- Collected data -
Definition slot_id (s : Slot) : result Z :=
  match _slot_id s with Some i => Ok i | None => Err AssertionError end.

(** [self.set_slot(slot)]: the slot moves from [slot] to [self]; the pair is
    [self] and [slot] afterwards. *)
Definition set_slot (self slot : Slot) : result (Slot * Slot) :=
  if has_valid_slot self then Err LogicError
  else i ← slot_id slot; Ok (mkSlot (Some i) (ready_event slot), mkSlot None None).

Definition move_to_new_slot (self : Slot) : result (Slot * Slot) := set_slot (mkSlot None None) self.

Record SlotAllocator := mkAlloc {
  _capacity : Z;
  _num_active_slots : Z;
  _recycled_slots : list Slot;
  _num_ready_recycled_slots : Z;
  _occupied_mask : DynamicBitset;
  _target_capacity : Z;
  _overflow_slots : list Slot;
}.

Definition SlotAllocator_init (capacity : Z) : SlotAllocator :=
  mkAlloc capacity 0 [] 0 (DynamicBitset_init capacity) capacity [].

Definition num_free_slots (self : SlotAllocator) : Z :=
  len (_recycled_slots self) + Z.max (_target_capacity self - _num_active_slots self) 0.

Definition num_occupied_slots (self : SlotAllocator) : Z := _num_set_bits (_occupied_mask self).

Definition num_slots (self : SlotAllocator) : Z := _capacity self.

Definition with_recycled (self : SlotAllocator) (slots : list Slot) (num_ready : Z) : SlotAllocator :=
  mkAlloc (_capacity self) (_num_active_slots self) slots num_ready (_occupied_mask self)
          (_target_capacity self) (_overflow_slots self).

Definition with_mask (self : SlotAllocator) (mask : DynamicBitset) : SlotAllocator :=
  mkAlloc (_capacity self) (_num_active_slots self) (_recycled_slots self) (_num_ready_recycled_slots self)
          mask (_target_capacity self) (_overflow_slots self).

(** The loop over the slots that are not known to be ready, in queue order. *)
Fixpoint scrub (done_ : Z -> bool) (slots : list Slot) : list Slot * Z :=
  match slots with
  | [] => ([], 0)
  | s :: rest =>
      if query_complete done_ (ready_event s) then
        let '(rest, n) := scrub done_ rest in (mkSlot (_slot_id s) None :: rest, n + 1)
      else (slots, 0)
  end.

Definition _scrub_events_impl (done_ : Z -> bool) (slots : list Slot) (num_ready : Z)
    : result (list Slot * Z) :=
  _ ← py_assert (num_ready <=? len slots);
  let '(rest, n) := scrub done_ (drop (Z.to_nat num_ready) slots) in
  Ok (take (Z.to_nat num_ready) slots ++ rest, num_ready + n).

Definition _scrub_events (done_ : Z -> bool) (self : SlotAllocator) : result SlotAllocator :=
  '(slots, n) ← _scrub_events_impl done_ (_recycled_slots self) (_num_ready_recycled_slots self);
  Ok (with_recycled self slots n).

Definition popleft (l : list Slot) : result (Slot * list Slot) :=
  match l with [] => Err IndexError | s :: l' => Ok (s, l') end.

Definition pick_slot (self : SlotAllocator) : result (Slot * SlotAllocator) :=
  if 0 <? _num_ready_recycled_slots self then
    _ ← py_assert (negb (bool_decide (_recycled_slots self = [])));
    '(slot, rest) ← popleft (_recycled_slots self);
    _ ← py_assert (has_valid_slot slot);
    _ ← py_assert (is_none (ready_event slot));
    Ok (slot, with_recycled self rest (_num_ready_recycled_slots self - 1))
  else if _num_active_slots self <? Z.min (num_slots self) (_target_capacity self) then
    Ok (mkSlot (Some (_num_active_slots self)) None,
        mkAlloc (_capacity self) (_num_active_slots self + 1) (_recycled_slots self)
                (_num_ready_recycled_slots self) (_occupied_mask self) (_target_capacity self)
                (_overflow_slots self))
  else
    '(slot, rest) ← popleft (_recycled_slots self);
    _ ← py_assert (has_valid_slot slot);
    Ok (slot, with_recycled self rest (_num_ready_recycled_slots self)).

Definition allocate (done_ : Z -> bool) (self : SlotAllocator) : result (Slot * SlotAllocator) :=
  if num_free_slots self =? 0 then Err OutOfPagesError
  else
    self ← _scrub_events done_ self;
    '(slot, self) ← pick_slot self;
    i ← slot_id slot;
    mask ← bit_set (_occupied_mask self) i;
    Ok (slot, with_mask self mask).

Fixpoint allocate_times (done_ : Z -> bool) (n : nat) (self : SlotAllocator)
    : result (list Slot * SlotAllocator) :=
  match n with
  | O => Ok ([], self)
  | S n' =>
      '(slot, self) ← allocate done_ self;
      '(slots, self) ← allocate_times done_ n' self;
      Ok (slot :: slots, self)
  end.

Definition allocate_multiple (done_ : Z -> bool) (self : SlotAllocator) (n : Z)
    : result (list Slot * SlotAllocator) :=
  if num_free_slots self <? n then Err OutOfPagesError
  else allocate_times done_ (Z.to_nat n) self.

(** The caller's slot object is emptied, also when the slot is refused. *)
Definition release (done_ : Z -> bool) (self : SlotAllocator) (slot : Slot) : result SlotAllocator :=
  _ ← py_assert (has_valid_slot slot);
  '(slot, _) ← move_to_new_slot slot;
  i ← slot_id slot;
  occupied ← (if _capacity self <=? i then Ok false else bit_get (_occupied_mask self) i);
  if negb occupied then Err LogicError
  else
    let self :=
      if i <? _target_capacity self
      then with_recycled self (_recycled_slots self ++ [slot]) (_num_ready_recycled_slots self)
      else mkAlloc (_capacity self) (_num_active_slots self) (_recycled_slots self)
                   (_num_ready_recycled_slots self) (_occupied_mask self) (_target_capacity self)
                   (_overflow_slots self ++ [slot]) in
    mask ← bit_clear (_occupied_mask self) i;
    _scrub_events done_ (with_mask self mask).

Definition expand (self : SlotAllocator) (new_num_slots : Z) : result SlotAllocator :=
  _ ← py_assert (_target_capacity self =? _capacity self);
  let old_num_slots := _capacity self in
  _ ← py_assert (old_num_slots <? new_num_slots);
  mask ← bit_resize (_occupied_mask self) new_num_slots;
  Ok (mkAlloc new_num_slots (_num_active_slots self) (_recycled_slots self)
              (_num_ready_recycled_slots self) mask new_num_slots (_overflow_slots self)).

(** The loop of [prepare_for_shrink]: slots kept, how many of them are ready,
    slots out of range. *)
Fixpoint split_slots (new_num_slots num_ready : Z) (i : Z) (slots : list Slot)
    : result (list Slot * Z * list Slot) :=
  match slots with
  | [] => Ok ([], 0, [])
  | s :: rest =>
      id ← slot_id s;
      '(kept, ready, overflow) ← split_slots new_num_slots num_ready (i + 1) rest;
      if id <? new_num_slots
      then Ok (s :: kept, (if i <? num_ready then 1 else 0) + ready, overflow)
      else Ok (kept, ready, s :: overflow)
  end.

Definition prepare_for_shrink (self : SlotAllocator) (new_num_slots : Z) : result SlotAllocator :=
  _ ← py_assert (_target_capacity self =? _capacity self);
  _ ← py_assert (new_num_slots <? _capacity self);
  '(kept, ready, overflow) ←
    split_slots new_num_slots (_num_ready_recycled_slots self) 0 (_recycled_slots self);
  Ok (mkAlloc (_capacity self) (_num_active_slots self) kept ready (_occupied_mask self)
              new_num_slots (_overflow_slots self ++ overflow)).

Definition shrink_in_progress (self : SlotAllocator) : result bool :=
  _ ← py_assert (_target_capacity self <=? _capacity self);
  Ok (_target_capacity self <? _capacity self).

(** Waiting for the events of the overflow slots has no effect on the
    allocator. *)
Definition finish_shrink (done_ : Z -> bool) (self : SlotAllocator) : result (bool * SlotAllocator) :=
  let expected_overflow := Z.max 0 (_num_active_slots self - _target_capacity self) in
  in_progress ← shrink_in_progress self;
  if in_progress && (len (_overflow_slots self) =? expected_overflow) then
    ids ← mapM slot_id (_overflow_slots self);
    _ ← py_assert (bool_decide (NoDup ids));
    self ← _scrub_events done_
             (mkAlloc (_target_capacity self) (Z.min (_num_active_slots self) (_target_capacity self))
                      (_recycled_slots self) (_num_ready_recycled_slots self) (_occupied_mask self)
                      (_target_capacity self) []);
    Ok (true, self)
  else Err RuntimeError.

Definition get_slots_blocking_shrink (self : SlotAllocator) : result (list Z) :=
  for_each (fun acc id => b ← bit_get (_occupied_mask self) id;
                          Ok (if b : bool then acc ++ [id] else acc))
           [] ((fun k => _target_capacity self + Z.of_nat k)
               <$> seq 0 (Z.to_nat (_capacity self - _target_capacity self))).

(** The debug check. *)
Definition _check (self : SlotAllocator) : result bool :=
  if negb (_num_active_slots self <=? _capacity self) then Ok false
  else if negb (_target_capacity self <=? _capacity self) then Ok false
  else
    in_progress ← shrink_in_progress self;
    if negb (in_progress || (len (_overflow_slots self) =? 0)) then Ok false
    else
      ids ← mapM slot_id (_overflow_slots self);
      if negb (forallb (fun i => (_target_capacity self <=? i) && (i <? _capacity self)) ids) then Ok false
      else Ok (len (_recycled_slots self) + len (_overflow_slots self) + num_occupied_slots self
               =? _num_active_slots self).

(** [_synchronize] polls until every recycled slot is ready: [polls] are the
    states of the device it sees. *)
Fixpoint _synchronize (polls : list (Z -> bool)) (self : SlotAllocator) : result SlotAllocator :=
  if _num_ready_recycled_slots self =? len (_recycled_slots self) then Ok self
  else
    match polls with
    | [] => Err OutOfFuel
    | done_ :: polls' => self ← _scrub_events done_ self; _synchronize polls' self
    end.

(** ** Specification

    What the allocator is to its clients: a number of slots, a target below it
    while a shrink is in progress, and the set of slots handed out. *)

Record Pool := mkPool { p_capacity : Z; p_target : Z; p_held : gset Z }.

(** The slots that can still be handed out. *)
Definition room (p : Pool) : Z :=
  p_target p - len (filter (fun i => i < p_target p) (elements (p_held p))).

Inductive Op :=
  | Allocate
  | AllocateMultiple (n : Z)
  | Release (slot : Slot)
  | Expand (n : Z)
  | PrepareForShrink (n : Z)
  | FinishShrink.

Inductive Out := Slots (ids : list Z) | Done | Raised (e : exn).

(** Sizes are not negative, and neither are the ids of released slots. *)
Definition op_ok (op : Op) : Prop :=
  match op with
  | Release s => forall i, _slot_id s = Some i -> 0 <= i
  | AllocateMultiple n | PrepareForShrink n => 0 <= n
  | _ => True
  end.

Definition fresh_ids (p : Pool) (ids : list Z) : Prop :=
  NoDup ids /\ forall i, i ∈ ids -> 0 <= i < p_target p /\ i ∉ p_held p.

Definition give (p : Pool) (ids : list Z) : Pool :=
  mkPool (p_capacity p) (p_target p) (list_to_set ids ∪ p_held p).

- What to work on -
Copy each line from the data that features the string "rest".

- Response area -
  | s :: rest =>
        let '(rest, n) := scrub done_ rest in (mkSlot (_slot_id s) None :: rest, n + 1)
  let '(rest, n) := scrub done_ (drop (Z.to_nat num_ready) slots) in
  Ok (take (Z.to_nat num_ready) slots ++ rest, num_ready + n).
    '(slot, rest) ← popleft (_recycled_slots self);
    Ok (slot, with_recycled self rest (_num_ready_recycled_slots self - 1))
    '(slot, rest) ← popleft (_recycled_slots self);
    Ok (slot, with_recycled self rest (_num_ready_recycled_slots self)).
  | s :: rest =>
      '(kept, ready, overflow) ← split_slots new_num_slots num_ready (i + 1) rest;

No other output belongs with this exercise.